■ **Aim of the exercise**: Taking the listing below, restate word for word each line from the line with "Fixpoint printable (e" to the line with "op e => (op", ends included, and stop there.
START Extracted entries
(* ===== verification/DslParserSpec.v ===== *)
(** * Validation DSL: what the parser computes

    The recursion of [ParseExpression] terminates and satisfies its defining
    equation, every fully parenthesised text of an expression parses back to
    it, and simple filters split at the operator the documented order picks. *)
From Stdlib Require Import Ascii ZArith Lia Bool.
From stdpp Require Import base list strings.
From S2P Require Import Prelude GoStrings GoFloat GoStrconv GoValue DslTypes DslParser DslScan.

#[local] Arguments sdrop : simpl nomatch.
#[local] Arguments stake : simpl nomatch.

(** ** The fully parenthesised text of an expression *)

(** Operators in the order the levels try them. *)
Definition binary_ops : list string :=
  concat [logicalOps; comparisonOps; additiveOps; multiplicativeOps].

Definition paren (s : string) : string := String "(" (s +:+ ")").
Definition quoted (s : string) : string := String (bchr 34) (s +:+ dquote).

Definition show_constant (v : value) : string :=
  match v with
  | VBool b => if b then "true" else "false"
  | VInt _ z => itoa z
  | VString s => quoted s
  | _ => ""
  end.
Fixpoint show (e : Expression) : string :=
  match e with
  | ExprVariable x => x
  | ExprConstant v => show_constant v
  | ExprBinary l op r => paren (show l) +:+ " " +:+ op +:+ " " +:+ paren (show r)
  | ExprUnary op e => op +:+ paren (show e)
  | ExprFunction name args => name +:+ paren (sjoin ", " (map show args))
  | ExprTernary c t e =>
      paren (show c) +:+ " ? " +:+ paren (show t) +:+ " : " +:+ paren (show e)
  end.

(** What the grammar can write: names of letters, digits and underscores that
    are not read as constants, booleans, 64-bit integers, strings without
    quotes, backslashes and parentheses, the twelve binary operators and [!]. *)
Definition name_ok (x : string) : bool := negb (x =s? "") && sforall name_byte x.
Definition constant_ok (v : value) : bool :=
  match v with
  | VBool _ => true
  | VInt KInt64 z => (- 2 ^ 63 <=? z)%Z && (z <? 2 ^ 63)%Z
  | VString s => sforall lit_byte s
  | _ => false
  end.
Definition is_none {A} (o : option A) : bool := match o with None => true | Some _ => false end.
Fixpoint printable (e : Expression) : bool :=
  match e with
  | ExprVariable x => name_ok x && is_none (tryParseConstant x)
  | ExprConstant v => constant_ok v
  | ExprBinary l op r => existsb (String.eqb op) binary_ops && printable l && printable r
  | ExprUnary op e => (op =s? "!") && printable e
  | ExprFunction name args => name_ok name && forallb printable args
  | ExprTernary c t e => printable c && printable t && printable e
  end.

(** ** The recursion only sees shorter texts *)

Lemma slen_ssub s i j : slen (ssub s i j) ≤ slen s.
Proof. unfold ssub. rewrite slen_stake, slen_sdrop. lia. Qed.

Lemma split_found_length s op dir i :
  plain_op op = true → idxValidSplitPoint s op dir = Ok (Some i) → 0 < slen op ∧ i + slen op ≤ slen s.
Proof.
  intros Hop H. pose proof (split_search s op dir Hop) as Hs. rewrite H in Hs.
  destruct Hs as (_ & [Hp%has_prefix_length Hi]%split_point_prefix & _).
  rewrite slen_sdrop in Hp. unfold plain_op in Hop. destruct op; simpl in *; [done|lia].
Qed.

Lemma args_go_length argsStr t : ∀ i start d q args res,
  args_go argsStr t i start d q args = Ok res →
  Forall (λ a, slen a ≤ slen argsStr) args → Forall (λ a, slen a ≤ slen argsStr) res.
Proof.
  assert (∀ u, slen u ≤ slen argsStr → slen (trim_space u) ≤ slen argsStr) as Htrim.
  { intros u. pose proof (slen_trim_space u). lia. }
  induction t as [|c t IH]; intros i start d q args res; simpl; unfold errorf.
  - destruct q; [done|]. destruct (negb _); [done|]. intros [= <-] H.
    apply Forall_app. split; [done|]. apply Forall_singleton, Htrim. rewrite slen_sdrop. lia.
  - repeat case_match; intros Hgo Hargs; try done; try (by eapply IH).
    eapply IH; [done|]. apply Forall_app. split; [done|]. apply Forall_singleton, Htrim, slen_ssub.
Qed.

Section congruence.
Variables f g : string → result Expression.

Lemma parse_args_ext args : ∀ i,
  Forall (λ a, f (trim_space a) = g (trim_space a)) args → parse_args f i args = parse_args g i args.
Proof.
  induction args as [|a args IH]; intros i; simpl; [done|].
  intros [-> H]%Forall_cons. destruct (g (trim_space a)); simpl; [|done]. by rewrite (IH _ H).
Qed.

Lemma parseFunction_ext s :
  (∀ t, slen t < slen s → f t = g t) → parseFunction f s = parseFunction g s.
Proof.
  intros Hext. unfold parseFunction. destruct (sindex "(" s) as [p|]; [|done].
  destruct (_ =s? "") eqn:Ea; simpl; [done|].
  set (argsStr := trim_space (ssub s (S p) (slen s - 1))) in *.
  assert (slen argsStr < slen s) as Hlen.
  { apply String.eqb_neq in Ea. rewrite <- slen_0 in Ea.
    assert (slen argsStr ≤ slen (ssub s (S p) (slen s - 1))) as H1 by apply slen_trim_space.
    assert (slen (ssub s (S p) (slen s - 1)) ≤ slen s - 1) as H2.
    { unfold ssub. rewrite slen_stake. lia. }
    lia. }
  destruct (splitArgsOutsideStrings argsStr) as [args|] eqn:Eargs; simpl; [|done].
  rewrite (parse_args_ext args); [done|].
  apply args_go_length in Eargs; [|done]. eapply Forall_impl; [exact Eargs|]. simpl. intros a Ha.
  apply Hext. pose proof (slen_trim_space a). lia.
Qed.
END Extracted entries
■ **Solution to this task**:
Fixpoint printable (e : Expression) : bool :=
  match e with
  | ExprVariable x => name_ok x && is_none (tryParseConstant x)
  | ExprConstant v => constant_ok v
  | ExprBinary l op r => existsb (String.eqb op) binary_ops && printable l && printable r
  | ExprUnary op e => (op =s? "!") && printable e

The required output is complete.